What works for you may not work with interlocutors from different cultures. An interesting quirk is that in highly contextualized cultures, the more educated and cultured one is, the more able one is to speak and listen with sensitivity to the implicit meaning and the different meanings of the messages. On the contrary, in cultures with low contextualization, the most educated and educated professionals are those who communicate clearly and explicitly.

2. Be courteous

The high-level international manager is one who knows how to adapt, make changes in their behavior and show humility, test the waters before speaking, assume that the other is of good will and invest the time and energy necessary to build quality relationships. With a bit of luck and skill, it is possible to be perceived as polite in Amsterdam, Jakarta, Moscow, Buenos Aires, Paris or Two Harbors.

3. Convince the public with divergent codes

Resist the urge to refuse to answer design questions, or risk sacrificing the interest and respect of those of your listeners who prioritize apps. Instead, take the time to respond appropriately to their questions and provide a few concrete examples to arouse the dwindling attention of the rest of the audience.

4. Assert leadership

In today’s global business environment, it is impossible to simply lead in an egalitarian or hierarchical manner. You have to combine the two and develop the ability to manage across the spectrum of cultures, which often means going back to square one: looking at why local leaders are successful, frequently explaining their management style, even learning how to laugh at oneself when circumstances invite. And fundamentally, that it invites to vary the management styles to motivate and mobilize heterogeneous groups where each one adjusts to the current methods in their place.

5. Discuss the decision mode

You will avoid problems if you organize a dialogue about how to make decisions as soon as possible and if you get everyone to agree on the process. Will the decisions be put to a vote or will they be made by the boss after a team discussion? Is unanimity necessary? Should a deadline be set? What margin will there be after the deadline to change the decision? Later, when important decisions are at stake, go through the process to make sure everyone understands and agrees to it.

6. Cultivate a friendly relational approach

As a general rule, it’s always worth spending time cultivating a relational approach, regardless of the background of the people you work with. This remains true even when the two partners come from work cultures as different as the United States and Germany. Once a friendly relationship has been established, it will be much easier for you to make amends for any cultural missteps.

7. Overcome disagreements

When you work in a more conflictive culture than your own, it can be very risky to try to imitate the style of your interlocutors. Remember that what is considered aggressive in your culture may not be in another. Don’t feel insulted, if you can. Don’t try to copy a clashing style that doesn’t come naturally to you.

8. Reconcile relationships over time

When we start by having a frank discussion about how we are going to manage our time, we prevent the annoyance that could set in over time. Once the common framework has been developed, the group can act according to its team culture instead of letting its members act according to the most natural method of their country. Once the style of the team has been created, whoever leads it will still need to endorse the terms of the agreement and schedule time every six months to review the agreement and possibly update the terms.

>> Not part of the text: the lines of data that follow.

Lemma select_due_length locked p n l : length (select_due p locked n l) = (n `min` length (List.filter (free locked p) l))%nat.
Proof. unfold select_due. rewrite length_take. f_equal. apply Permutation_length, free_rows. Qed.

Lemma select_due_all locked p n l r :
  (length (List.filter (free locked p) l) ≤ n)%nat → r ∈ l → free locked p r = true → r ∈ select_due p locked n l.
Proof.
  intros Hn Hr Hp. unfold select_due. rewrite take_ge by (by rewrite free_rows). rewrite free_rows. by apply elem_of_filter_bool.
Qed.

(** Rewriting selected rows so that they are no longer due removes exactly them
    from the due ones. *)
Lemma due_left p f rows l :
  NoDup (map s_ID l) → NoDup (map s_ID rows) → (∀ r, r ∈ rows → r ∈ l ∧ p r = true) → (∀ r, p (f r) = false) →
  length (List.filter p (upd_subs f (map s_ID rows) l)) = (length (List.filter p l) - length rows)%nat.
Proof.
  intros Hl Hn Hr Hf.
  assert (Hperm : List.filter (λ r, mem (s_ID r) (map s_ID rows)) l ≡ₚ rows).
  { apply NoDup_Permutation.
    - apply (NoDup_fmap_1 s_ID). eapply sublist_NoDup; [exact Hl|]. apply (fmap_sublist s_ID), filter_sublist.
    - by apply (NoDup_fmap_1 s_ID).
    - intros r. rewrite elem_of_filter_bool, mem_spec, list_elem_of_fmap. split.
      + intros [(x & Ex & Hx) Hrl]. assert (r = x) as ->; [|done].
        eapply (NoDup_map_inj s_ID); [exact Hl|done|by apply Hr|done].
      + intros Hx. split; [eauto|by apply Hr]. }
  rewrite <- (Permutation_length Hperm).
  assert (Hpos : ∀ r, r ∈ l → mem (s_ID r) (map s_ID rows) = true → p r = true).
  { intros r Hrl Hm. apply mem_spec, list_elem_of_fmap in Hm as (x & Ex & Hx). destruct (Hr x Hx) as [Hxl Hxp].
    by rewrite (NoDup_map_inj s_ID l r x Hl Hrl Hxl Ex). }
  clear Hperm Hl Hn Hr. induction l as [|x l IH]; simpl; [done|].
  assert (IH' := IH (λ r Hrl, Hpos r (list_elem_of_further _ _ _ Hrl))). clear IH.
  assert (Hle : (length (List.filter (λ r, mem (s_ID r) (map s_ID rows)) l) ≤ length (List.filter p l))%nat).
  { assert (Hp' : ∀ r, r ∈ l → mem (s_ID r) (map s_ID rows) = true → p r = true) by (intros; apply Hpos; [by constructor|done]).
    clear -Hp'. induction l as [|y l IH]; simpl; [done|].
    assert (IH' := IH (λ r Hrl, Hp' r (list_elem_of_further _ _ _ Hrl))).
    destruct (mem (s_ID y) _) eqn:Hm; simpl; [rewrite (Hp' y) by (done || constructor); simpl; lia|]. destruct (p y); simpl; lia. }
  destruct (mem (s_ID x) (map s_ID rows)) eqn:Hm.
  - rewrite Hf, (Hpos x) by (done || constructor). simpl. exact IH'.
  - destruct (p x); simpl; [|exact IH']. rewrite IH'. lia.
Qed.

(** The branch of a non-empty list that does not look into it. *)
Lemma nonempty_match {A B} (l : list A) (a b : B) : l ≠ [] → match l with [] => a | _ :: _ => b end = b.
Proof. by destruct l. Qed.

(** * The expiry loop *)

Definition expired_event (r : sub_row) : event_row :=
  mkEvent (s_ID r) EventExpired (Some StatusActive) StatusExpired ActorScheduler None None [("period_end", PTime (s_PeriodEnd r))].

Lemma scheduler_ok W : actor_ok W (mkActor ActorScheduler None).
Proof. split; vm_compute; reflexivity. Qed.

Lemma write_sub_status W r :
  write_sub W r = Ok () → write_sub W (set_status StatusExpired r) = Ok ().
Proof.
  unfold write_sub, sub_fk, sub_check. cbn [s_Amount s_Status s_PeriodStart s_PeriodEnd s_RenewalClosedAt s_Interval
    s_IntervalCount s_DeviceLimit s_UserID s_PlanID s_PlanVersionID s_PriceID s_SourceOrderID set_status].
  destruct (negb (amount_fits (s_Amount r))); [done|].
  rewrite (bool_decide_eq_true_2 (StatusExpired ∈ [StatusActive; StatusExpired])) by list_in. rewrite String.eqb_refl.
  destruct (bool_decide _); [|done]. destruct (s_PeriodStart r <? s_PeriodEnd r); [|done].
  destruct (s_RenewalClosedAt r); [destruct (String.eqb _ _)|]; done.
Qed.

Lemma write_sub_closed W r t :
  write_sub W r = Ok () → s_Status r = StatusExpired → write_sub W (set_closed t r) = Ok ().
Proof.
  intros Hw Hst. unfold write_sub, sub_fk, sub_check in *. cbn [s_Amount s_Status s_PeriodStart s_PeriodEnd s_RenewalClosedAt s_Interval
    s_IntervalCount s_DeviceLimit s_UserID s_PlanID s_PlanVersionID s_PriceID s_SourceOrderID set_closed].
  rewrite Hst, String.eqb_refl in *. destruct (negb (amount_fits (s_Amount r))); [done|].
  destruct (bool_decide (StatusExpired ∈ _)); [|done]. destruct (s_PeriodStart r <? s_PeriodEnd r); [|done].
  destruct t, (s_RenewalClosedAt r); done.
Qed.

(** Rows [s'] has like [s], apart from the subscriptions. *)
Definition same_but_subs (s s' : store) : Prop :=
  quotas s' = quotas s ∧ creds s' = creds s ∧ resets s' = resets s ∧ usage s' = usage s ∧ trials s' = trials s.

(** A batch writes what is due and commits when the outlets take the events. *)
Lemma expire_batch_run W locked now s :
  store_ok W s →
  let rows := select_due (expiry_due now) locked expireBatchSize (subs s) in
  ∃ ids s', expireBatch W locked now s = (match (emitExpired W rows ids s).1 with
                                          | Ok _ => (Ok (length rows, length rows), s') | Err e => (Err e, s) end) ∧
    subs s' = upd_subs (set_status StatusExpired) (map s_ID rows) (subs s) ∧ same_but_subs s s' ∧
    events s' = (events s ++ map expired_event rows)%list.
Proof.
  intros Hs rows. pose proof (select_due_in (expiry_due now) locked expireBatchSize (subs s)) as Hin. fold rows in Hin.
  pose proof (select_due_NoDup (expiry_due now) locked expireBatchSize (subs s) (so_ids _ _ Hs)) as Hn. fold rows in Hn.
  unfold expireBatch. destruct rows as [|r0 rows0] eqn:Erows.
  { exists [], s. split_and!; try done.
    - apply tx_eq. erewrite bind_eq by (apply map_err_run, gets_eq). fold rows. by rewrite Erows.
    - simpl. unfold upd_subs. symmetry. rewrite <- (map_id (subs s)) at 2. by apply map_ext.
    - by rewrite app_nil_r. }
  rewrite <- Erows in *.
  destruct (update_returning_eq W s (λ r, String.eqb (s_Status r) StatusActive) (set_status StatusExpired) rows) as (ids & H1 & H2 & H3).
  { done. } { intros r Hr. by apply Hin. }
  { intros r Hr. destruct (Hin r Hr) as [_ H%free_due]. unfold expiry_due in H. by apply andb_true_iff in H as [H _]. }
  { intros r Hr. apply write_sub_status. eapply row_ok; [done|]. by apply Hin. }
  assert (Hlen : length ids = length rows).
  { rewrite <- (length_map s_ID rows). apply Permutation_length, NoDup_Permutation; done. }
  set (s1 := set_subs (upd_subs (set_status StatusExpired) (map s_ID rows)) s) in *.
  destruct (for_each_logs (expire_one W ids) (λ r, [expired_event r]) rows s1) as (s2 & H4 & L4 & E4).
  { intros r s3 Hr Es3. unfold expire_one.
    rewrite (proj2 (mem_spec (s_ID r) ids)) by (apply H2; by apply list_elem_of_fmap_2). cbn [negb].
    assert (Hid : s_ID r ∈ map s_ID (subs s3)).
    { rewrite Es3. unfold s1. simpl. rewrite upd_subs_ids by done. apply list_elem_of_fmap_2. by apply Hin. }
    eexists. split.
    - erewrite bind_eq; [|apply writeEvent_eq; [exact Hid|list_in|by right; left|by right|apply scheduler_ok|done]]. done.
    - by split_and!. }
  assert (Hmap : concat (map (λ r, [expired_event r]) rows) = map expired_event rows).
  { clear. induction rows as [|x l IH]; simpl; [done|]. by rewrite IH. }
  eexists ids, _. split.
  - destruct (emitExpired_reads W rows ids) as [x Hx]. rewrite Hx. cbn [fst]. specialize (Hx s2).
    unfold tx, Do. erewrite bind_eq by (apply map_err_run, gets_eq). fold rows. rewrite (nonempty_match rows) by (by rewrite Erows).
    change (CanTransition StatusActive StatusExpired) with true. cbn [negb].
    erewrite bind_eq by (apply map_err_run, H1). erewrite bind_eq by exact H4.
    destruct x as [[]|e]; [|by rewrite (bind_err _ _ _ _ _ Hx)].
    erewrite bind_eq by exact Hx. erewrite bind_eq by apply notifyRoster_eq. rewrite Hlen. done.
  - destruct L4 as (L1 & L2 & L3 & L5 & L6 & L7 & _). simpl. rewrite E4, Hmap. split_and!; try done; simpl; congruence.
Qed.

Lemma expire_batch_eq W locked now s :
  store_ok W s → outlets_ok W →
  let rows := select_due (expiry_due now) locked expireBatchSize (subs s) in
  ∃ s', expireBatch W locked now s = (Ok (length rows, length rows), s') ∧
    subs s' = upd_subs (set_status StatusExpired) (map s_ID rows) (subs s) ∧ same_but_subs s s' ∧
    events s' = (events s ++ map expired_event rows)%list.
Proof.
  intros Hs Hout. destruct (expire_batch_run W locked now s Hs) as (ids & s' & H & Hrest). exists s'. split; [|exact Hrest].
  by rewrite H, (emitExpired_eq W _ _ s Hout).
Qed.

(** What a sweep at [now] makes of a row that has run out. *)
Definition expire_row (locked : uuid → bool) (now : Time) (r : sub_row) : sub_row :=
  if free locked (expiry_due now) r then set_status StatusExpired r else r.
Definition due_count (p : sub_row → bool) (s : store) : nat := length (List.filter p (subs s)).

Lemma expired_not_due locked now r : free locked (expiry_due now) (set_status StatusExpired r) = false.
Proof. done. Qed.

Lemma map_same {A} (f : A → A) l : (∀ x, x ∈ l → f x = x) → map f l = l.
Proof. intros H. rewrite <- (map_id l) at 2. apply map_ext_in. intros x Hx%list_elem_of_In. by apply H. Qed.

Lemma none_due p s r : due_count p s = 0%nat → r ∈ subs s → p r = false.
Proof.
  unfold due_count. intros H Hr. destruct (p r) eqn:E; [|done]. exfalso.
  assert (Hin : r ∈ List.filter p (subs s)) by (by apply elem_of_filter_bool).
  destruct (List.filter p (subs s)); [by apply elem_of_nil in Hin|done].
Qed.

(** One batch and then the rest rewrite each row as one pass would. *)
Lemma batch_then_rest (p : sub_row → bool) (f : sub_row → sub_row) rows l :
  NoDup (map s_ID l) → (∀ r, r ∈ rows → r ∈ l ∧ p r = true) → (∀ r, p (f r) = false) →
  map (λ r, if p r then f r else r) (upd_subs f (map s_ID rows) l) = map (λ r, if p r then f r else r) l.
Proof.
  intros Hl Hr Hf. unfold upd_subs. rewrite map_map. apply map_ext_in. intros r Hrl%list_elem_of_In.
  destruct (mem (s_ID r) (map s_ID rows)) eqn:Hm; [|done]. rewrite Hf.
  apply mem_spec, list_elem_of_fmap in Hm as (x & Ex & Hx). destruct (Hr x Hx) as [Hxl Hxp].
  rewrite (NoDup_map_inj s_ID l r x Hl Hrl Hxl Ex). by rewrite Hxp.
Qed.

Lemma batch_is_all locked (p : sub_row → bool) f n l :
  NoDup (map s_ID l) → (length (List.filter (free locked p) l) ≤ n)%nat →
  upd_subs f (map s_ID (select_due p locked n l)) l = map (λ r, if free locked p r then f r else r) l.
Proof.
  intros Hl Hn. apply map_ext_in. intros r Hr%list_elem_of_In. destruct (free locked p r) eqn:Hp.
  - by rewrite (proj2 (mem_spec _ _)) by (apply list_elem_of_fmap_2; by apply select_due_all).
  - assert (mem (s_ID r) (map s_ID (select_due p locked n l)) = false) as ->; [|done]. apply mem_false.
    intros (x & Ex & Hx)%list_elem_of_fmap. apply select_due_in in Hx as [Hxl Hxp].
    rewrite (NoDup_map_inj s_ID l r x Hl Hr Hxl Ex) in Hp. congruence.
Qed.

Lemma same_but_subs_trans a b c : same_but_subs a b → same_but_subs b c → same_but_subs a c.
Proof. intros (A1 & A2 & A3 & A4 & A5) (B1 & B2 & B3 & B4 & B5). split_and!; by etrans. Qed.

(** The loop of [ExpireDue] at one instant, with the rows [locked] held by others and
    batches enough for the due rows. *)
Lemma expire_loop_eq W locked now k n e s :
  store_ok W s → outlets_ok W → (due_count (free locked (expiry_due now)) s ≤ k * expireBatchSize)%nat →
  ∃ s', expire_loop W (λ _, locked) (λ _, now) k n e s = (Ok (e + due_count (free locked (expiry_due now)) s)%nat, s') ∧
    store_ok W s' ∧ subs s' = map (expire_row locked now) (subs s) ∧ same_but_subs s s' ∧
    ∃ l, events s' = (events s ++ l)%list ∧ ∀ r, r ∈ subs s → free locked (expiry_due now) r = true → expired_event r ∈ l.
Proof.
  revert n e s. induction k as [|k IH]; intros n e s Hs Hout Hk.
  - assert (H0 : due_count (free locked (expiry_due now)) s = 0%nat) by lia. exists s. simpl. rewrite H0, Nat.add_0_r. split_and!; try done.
    + symmetry. apply map_same. intros r Hr. unfold expire_row. by rewrite (none_due _ _ _ H0 Hr).
    + exists []. split; [by rewrite app_nil_r|]. intros r Hr Hd. by rewrite (none_due _ _ _ H0 Hr) in Hd.
  - destruct (expire_batch_eq W locked now s Hs Hout) as (s1 & H1 & S1 & B1 & E1). cbv zeta in *.
    set (rows := select_due (expiry_due now) locked expireBatchSize (subs s)) in *.
    assert (Hin : ∀ r, r ∈ rows → r ∈ subs s ∧ free locked (expiry_due now) r = true) by (intros r; apply select_due_in).
    assert (Hn : NoDup (map s_ID rows)) by (apply select_due_NoDup, Hs).
    assert (Hlen : length rows = (expireBatchSize `min` due_count (free locked (expiry_due now)) s)%nat) by apply select_due_length.
    assert (Hs1 : store_ok W s1) by (eapply expireBatch_safe; [exact Hs|exact H1]).
    simpl expire_loop. rewrite (bind_eq _ _ _ _ s1 H1). cbn [fst snd].
    destruct (Nat.ltb_spec (length rows) expireBatchSize) as [Hlt|Hge].
    + exists s1. assert (Hall : length rows = due_count (free locked (expiry_due now)) s) by lia. split; [by rewrite Hall|].
      split_and!; [done| |done|].
      * rewrite S1. apply (batch_is_all locked); [apply Hs|]. fold (due_count (free locked (expiry_due now)) s). lia.
      * exists (map expired_event rows). split; [done|]. intros r Hr Hd. apply list_elem_of_fmap_2, select_due_all; [|done|done].
        fold (due_count (free locked (expiry_due now)) s). lia.
    + assert (Hleft : due_count (free locked (expiry_due now)) s1 = (due_count (free locked (expiry_due now)) s - length rows)%nat).
      { unfold due_count. rewrite S1. apply due_left; [apply Hs|done|done|apply expired_not_due]. }
      destruct (IH (S n) (e + length rows)%nat s1 Hs1 Hout) as (s' & H2 & Hs' & S2 & B2 & l & E2 & L2); [lia|].
      exists s'. split; [rewrite H2, Hleft; do 2 f_equal; lia|]. split_and!; [done| |by eapply same_but_subs_trans|].
      * rewrite S2, S1. apply batch_then_rest; [apply Hs|done|apply expired_not_due].
      * exists (map expired_event rows ++ l)%list. split; [by rewrite E2, E1, app_assoc|]. intros r Hr Hd. apply elem_of_app.
        destruct (mem (s_ID r) (map s_ID rows)) eqn:Hm.
        -- left. apply mem_spec, list_elem_of_fmap in Hm as (x & Ex & Hx). destruct (Hin x Hx) as [Hxl _].
           rewrite (NoDup_map_inj s_ID (subs s) r x (so_ids _ _ Hs) Hr Hxl Ex). by apply list_elem_of_fmap_2.
        -- right. apply L2; [|done]. rewrite S1. apply list_elem_of_fmap. exists r. by rewrite Hm.
Qed.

Erin Meyer, author of Map of Cultural Differences, Diateino Editions


Erin Meyer is an American essayist and professor of intercultural management at INSEAD in Fontainebleau. In 2021, she was selected as one of the Thinkers50, the most influential business thinkers in the world. Her latest essay is titled “La rule? Without rules. Netflix and the culture of reinvention” (Buchet-Chastel, 2021). These eight tips are taken from her book “The map of cultural differences-8 keys to working internationally”, edited by Diateino, 300 pages, 22 euros.